Recorded data:
┏━━
(* ===== verification/CsmInference.v ===== *)
(** [src/csm/inference.rs]: the prefix-tree acceptor inferred from observed
    traces.  The observation counts are unbounded naturals: a 64-bit counter
    incremented once per observed symbol does not wrap. *)

From stdpp Require Import base strings list gmap.
From S2P Require Import Prelude BTree.

Definition Symbol : Type := string.

Record InferredFsm := mkFsm {
  fsm_n_states : nat;
  fsm_initial : nat;
  fsm_edges : BTreeMap (nat * Symbol) (nat * N);
  fsm_accepting : BTreeSet nat;
  fsm_n_traces : N;
}.

(** [InferredFsm::alphabet] and [novel_symbols]. *)
Definition fsm_alphabet (f : InferredFsm) : BTreeSet Symbol :=
  foldl bs_insert [] (map (fun k => k.2) (bm_keys (fsm_edges f))).

Definition novel_symbols (f : InferredFsm) (allowed : BTreeSet Symbol) : list Symbol :=
  filter (fun s => bs_contains allowed s = false) (fsm_alphabet f).

(** The mutable locals of [infer_prefix_tree]. *)
Record tree := mkTree { t_edges : BTreeMap (nat * Symbol) (nat * N); t_n : nat }.

(** The inner loop: one symbol from [state]. *)
Definition observe (ts : tree * nat) (sym : Symbol) : tree * nat :=
  let (t, state) := ts in
  match bm_get (t_edges t) (state, sym) with
  | Some (to, count) =>
      (mkTree (bm_insert (t_edges t) (state, sym) (to, N.succ count)) (t_n t), to)
  | None =>
      (mkTree (bm_insert (t_edges t) (state, sym) (t_n t, 1%N)) (S (t_n t)), t_n t)
  end.

(** The outer loop: one trace from the root. *)
Definition observe_trace (ta : tree * BTreeSet nat) (trace : list Symbol) : tree * BTreeSet nat :=
  let (t, accepting) := ta in
  let (t', state) := foldl observe (t, 0) trace in
  (t', bs_insert accepting state).

Definition infer_prefix_tree (traces : list (list Symbol)) : InferredFsm :=
  let (t, accepting) := foldl observe_trace (mkTree [] 1, []) traces in
  {| fsm_n_states := t_n t; fsm_initial := 0; fsm_edges := t_edges t;
     fsm_accepting := accepting; fsm_n_traces := N.of_nat (length traces) |}.

(** * Reading words *)
Fixpoint walk (es : BTreeMap (nat * Symbol) (nat * N)) (s : nat) (w : list Symbol) : option nat :=
  match w with
  | [] => Some s
  | a :: w => '(t, _) ← bm_get es (s, a); walk es t w
  end.

Definition fsm_accepts (f : InferredFsm) (w : list Symbol) : bool :=
  match walk (fsm_edges f) (fsm_initial f) w with
  | Some s => bs_contains (fsm_accepting f) s
  | None => false
  end.

Lemma walk_app es s w w' : walk es s (w ++ w') = t ← walk es s w; walk es t w'.
Proof.
  revert s. induction w as [|a w IH]; intros s; simpl; [done|].
  destruct (bm_get es (s, a)) as [[t c]|]; simpl; auto.
Qed.

(** * The tree invariant: edges go to larger states, each state other than
    the root has one incoming edge. *)
Record tree_ok (t : tree) : Prop := {
  tok_map : bm_ok (t_edges t);
  tok_pos : 0 < t_n t;
  tok_lt : ∀ k to c, bm_get (t_edges t) k = Some (to, c) → k.1 < to < t_n t;
  tok_inj : ∀ k k' to c c', bm_get (t_edges t) k = Some (to, c) →
              bm_get (t_edges t) k' = Some (to, c') → k = k';
}.

Lemma walk_bound t s w s' : tree_ok t → walk (t_edges t) s w = Some s' → s + length w ≤ s' ∧ (s < t_n t → s' < t_n t).
Proof.
  intros [_ _ Hlt _]. revert s. induction w as [|a w IH]; intros s H; simpl in H.
  { simplify_eq. simpl. lia. }
  destruct (bm_get (t_edges t) (s, a)) as [[u c]|] eqn:E; [|done]. simpl in H.
  apply Hlt in E. simpl in *. apply IH in H. lia.
Qed.

(** Two words that lead from the root to the same state are equal. *)
Lemma walk_inj t w : tree_ok t → ∀ w' s, walk (t_edges t) 0 w = Some s →
  walk (t_edges t) 0 w' = Some s → w = w'.
Proof.
  intros Hok. induction w as [|a w IH] using rev_ind; intros w' s H H'.
  - simpl in H. simplify_eq. destruct (walk_bound _ _ _ _ Hok H') as [Hl _]. destruct w'; [done|simpl in Hl; lia].
  - rewrite walk_app in H. destruct (walk (t_edges t) 0 w) as [u|] eqn:Eu; simpl in H; [|done].
    destruct (bm_get (t_edges t) (u, a)) as [[v c]|] eqn:Ev; simpl in H; simplify_eq.
    destruct w' as [|a' w' _] using rev_ind.
    { simpl in H'. simplify_eq. destruct Hok as [_ _ Hlt _]. apply Hlt in Ev. simpl in Ev. lia. }
    rewrite walk_app in H'. destruct (walk (t_edges t) 0 w') as [u'|] eqn:Eu'; simpl in H'; [|done].
    destruct (bm_get (t_edges t) (u', a')) as [[v' c']|] eqn:Ev'; simpl in H'; simplify_eq.
    pose proof (tok_inj _ Hok _ _ _ _ _ Ev Ev') as [= <- <-]. f_equal. by eapply IH.
Qed.

(** ** One observed symbol *)
(** [t'] extends [t]: words keep their states. *)
Definition extends (t t' : tree) : Prop :=
  t_n t ≤ t_n t' ∧ ∀ k to c, bm_get (t_edges t) k = Some (to, c) →
    ∃ c', bm_get (t_edges t') k = Some (to, c').

Lemma extends_walk t t' s w s' : extends t t' → walk (t_edges t) s w = Some s' → walk (t_edges t') s w = Some s'.
Proof.
  intros [_ He]. revert s. induction w as [|a w IH]; intros s H; simpl in *; [done|].
  destruct (bm_get (t_edges t) (s, a)) as [[u c]|] eqn:E; [|done]. simpl in H.
  destruct (He _ _ _ E) as [c' ->]. simpl. auto.
Qed.

Lemma extends_trans t1 t2 t3 : extends t1 t2 → extends t2 t3 → extends t1 t3.
Proof. intros [? H1] [? H2]. split; [lia|]. intros k to c Hg. destruct (H1 _ _ _ Hg). eauto. Qed.

Lemma observe_ok t s a t' s' : tree_ok t → s < t_n t → observe (t, s) a = (t', s') →
  tree_ok t' ∧ extends t t' ∧ s' < t_n t' ∧ walk (t_edges t') s [a] = Some s'.
Proof.
  intros [Hm Hp Hlt Hinj] Hs Hob. unfold observe in Hob.
  destruct (bm_get (t_edges t) (s, a)) as [[u c]|] eqn:E; simplify_eq/=.
  - assert (Hget : ∀ k to d, bm_get (bm_insert (t_edges t) (s, a) (s', N.succ c)) k = Some (to, d) →
      ∃ d', bm_get (t_edges t) k = Some (to, d')).
    { intros k to d. rewrite bm_get_insert by done. case_decide; [intros; simplify_eq|]; eauto. }
    split_and!.
    + split; simpl; [auto|done| |].
      * intros k to d H. apply Hget in H as [d' H]. eauto.
      * intros k k' to d d' H H'. apply Hget in H as [? H]. apply Hget in H' as [? H']. eauto.
    + split; simpl; [done|]. intros k to d H. rewrite bm_get_insert by done.
      case_decide; [simplify_eq|]; eauto.
    + apply Hlt in E. simpl in E. lia.
    + by rewrite bm_get_insert, decide_True.
  - split_and!.
    + split; simpl; [auto|lia| |].
      * intros k to d. rewrite bm_get_insert by done. case_decide.
        -- intros. simplify_eq/=. lia.
        -- intros Hg%Hlt. lia.
      * intros k k' to d d'. rewrite !bm_get_insert by done. repeat case_decide; try congruence.
        -- intros ? H'%Hlt. simplify_eq. lia.
        -- intros H'%Hlt ?. simplify_eq. lia.
        -- eauto.
    + split; simpl; [lia|]. intros k to d H. rewrite bm_get_insert by done.
      case_decide; [congruence|eauto].
    + lia.
    + by rewrite bm_get_insert, decide_True.
Qed.

Lemma observe_all w : ∀ t s t' s', tree_ok t → s < t_n t → foldl observe (t, s) w = (t', s') →
  tree_ok t' ∧ extends t t' ∧ s' < t_n t' ∧ walk (t_edges t') s w = Some s'.
Proof.
  induction w as [|a w IH]; intros t s t' s' Hok Hs H; simpl in H.
  { simplify_eq. split_and!; [done| |done|done]. split; eauto. }
  destruct (observe (t, s) a) as [t1 s1] eqn:E.
  destruct (observe_ok _ _ _ _ _ Hok Hs E) as (Hok1 & Hx1 & Hs1 & Hw1).
  change (foldl observe (observe (t, s) a) w = (t', s')) in H. rewrite E in H.
  destruct (IH _ _ _ _ Hok1 Hs1 H) as (Hok2 & Hx2 & Hs2 & Hw2).
  split_and!; [done|by eapply extends_trans|done|].
  change (a :: w) with ([a] ++ w). rewrite walk_app.
  rewrite (extends_walk _ _ _ _ _ Hx2 Hw1). done.
Qed.

(** ** All traces *)
Definition covered (t : tree) (acc : BTreeSet nat) (traces : list (list Symbol)) : Prop :=
  tree_ok t ∧ (∀ w, w ∈ traces → ∃ s, walk (t_edges t) 0 w = Some s ∧ s ∈ acc) ∧
  (∀ s, s ∈ acc → ∃ w, w ∈ traces ∧ walk (t_edges t) 0 w = Some s).

Lemma observe_traces traces : ∃ t acc,
  foldl observe_trace (mkTree [] 1, []) traces = (t, acc) ∧ covered t acc traces.
Proof.
  induction traces as [|w traces (t & acc & Hf & Hok & Hin & Hout)] using rev_ind.
  { eexists _, _. split; [done|]. split_and!.
    - split; simpl; [constructor|lia|done|done].
    - by intros w ?%elem_of_nil.
    - by intros s ?%elem_of_nil. }
  rewrite foldl_app, Hf. simpl. destruct (foldl observe (t, 0) w) as [t' s] eqn:Eo.
  destruct (observe_all _ _ _ _ _ Hok (tok_pos _ Hok) Eo) as (Hok' & Hx & Hs & Hw).
  eexists _, _. split; [done|]. split_and!; [done| |].
  - intros w' [Hw'| ->%list_elem_of_singleton]%elem_of_app.
    + destruct (Hin _ Hw') as (s' & Hs' & Ha). exists s'. split; [by eapply extends_walk|].
      apply bs_insert_elem. by right.
    + exists s. split; [done|]. apply bs_insert_elem. by left.
  - intros s' [->|Hs']%bs_insert_elem.
    + exists w. split; [|done]. apply elem_of_app. right. by left.
    + destruct (Hout _ Hs') as (w' & Hw' & Hwalk). exists w'.
      split; [apply elem_of_app; by left|by eapply extends_walk].
Qed.

(** * Properties *)

(** The inferred automaton accepts exactly the observed traces: it
    neither forgets a run nor generalizes to one that was not seen. *)
Theorem prefix_tree_exact (traces : list (list Symbol)) (w : list Symbol) :
  fsm_accepts (infer_prefix_tree traces) w = true ↔ w ∈ traces.
Proof.
  unfold fsm_accepts, infer_prefix_tree.
  destruct (observe_traces traces) as (t & acc & -> & Hok & Hin & Hout). simpl. split.
  - destruct (walk (t_edges t) 0 w) as [s|] eqn:Ew; [|done].
    intros Hs%bs_contains_spec. destruct (Hout _ Hs) as (w' & Hw' & Ew').
    by rewrite (walk_inj _ _ Hok _ _ Ew Ew').
  - intros Hw. destruct (Hin _ Hw) as (s & -> & Hs). by apply bs_contains_spec.
Qed.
┗━━
Exercise details:
Look above for the line with "Definition novel_symbols (f"; retype exactly that line, every line after it up to the line with "let (t, accepting) := foldl", and that line too, nothing else.

Response:
Definition novel_symbols (f : InferredFsm) (allowed : BTreeSet Symbol) : list Symbol :=
  filter (fun s => bs_contains allowed s = false) (fsm_alphabet f).

(** The mutable locals of [infer_prefix_tree]. *)
Record tree := mkTree { t_edges : BTreeMap (nat * Symbol) (nat * N); t_n : nat }.

(** The inner loop: one symbol from [state]. *)
Definition observe (ts : tree * nat) (sym : Symbol) : tree * nat :=
  let (t, state) := ts in
  match bm_get (t_edges t) (state, sym) with
  | Some (to, count) =>
      (mkTree (bm_insert (t_edges t) (state, sym) (to, N.succ count)) (t_n t), to)
  | None =>
      (mkTree (bm_insert (t_edges t) (state, sym) (t_n t, 1%N)) (S (t_n t)), t_n t)
  end.

(** The outer loop: one trace from the root. *)
Definition observe_trace (ta : tree * BTreeSet nat) (trace : list Symbol) : tree * BTreeSet nat :=
  let (t, accepting) := ta in
  let (t', state) := foldl observe (t, 0) trace in
  (t', bs_insert accepting state).

Definition infer_prefix_tree (traces : list (list Symbol)) : InferredFsm :=
  let (t, accepting) := foldl observe_trace (mkTree [] 1, []) traces in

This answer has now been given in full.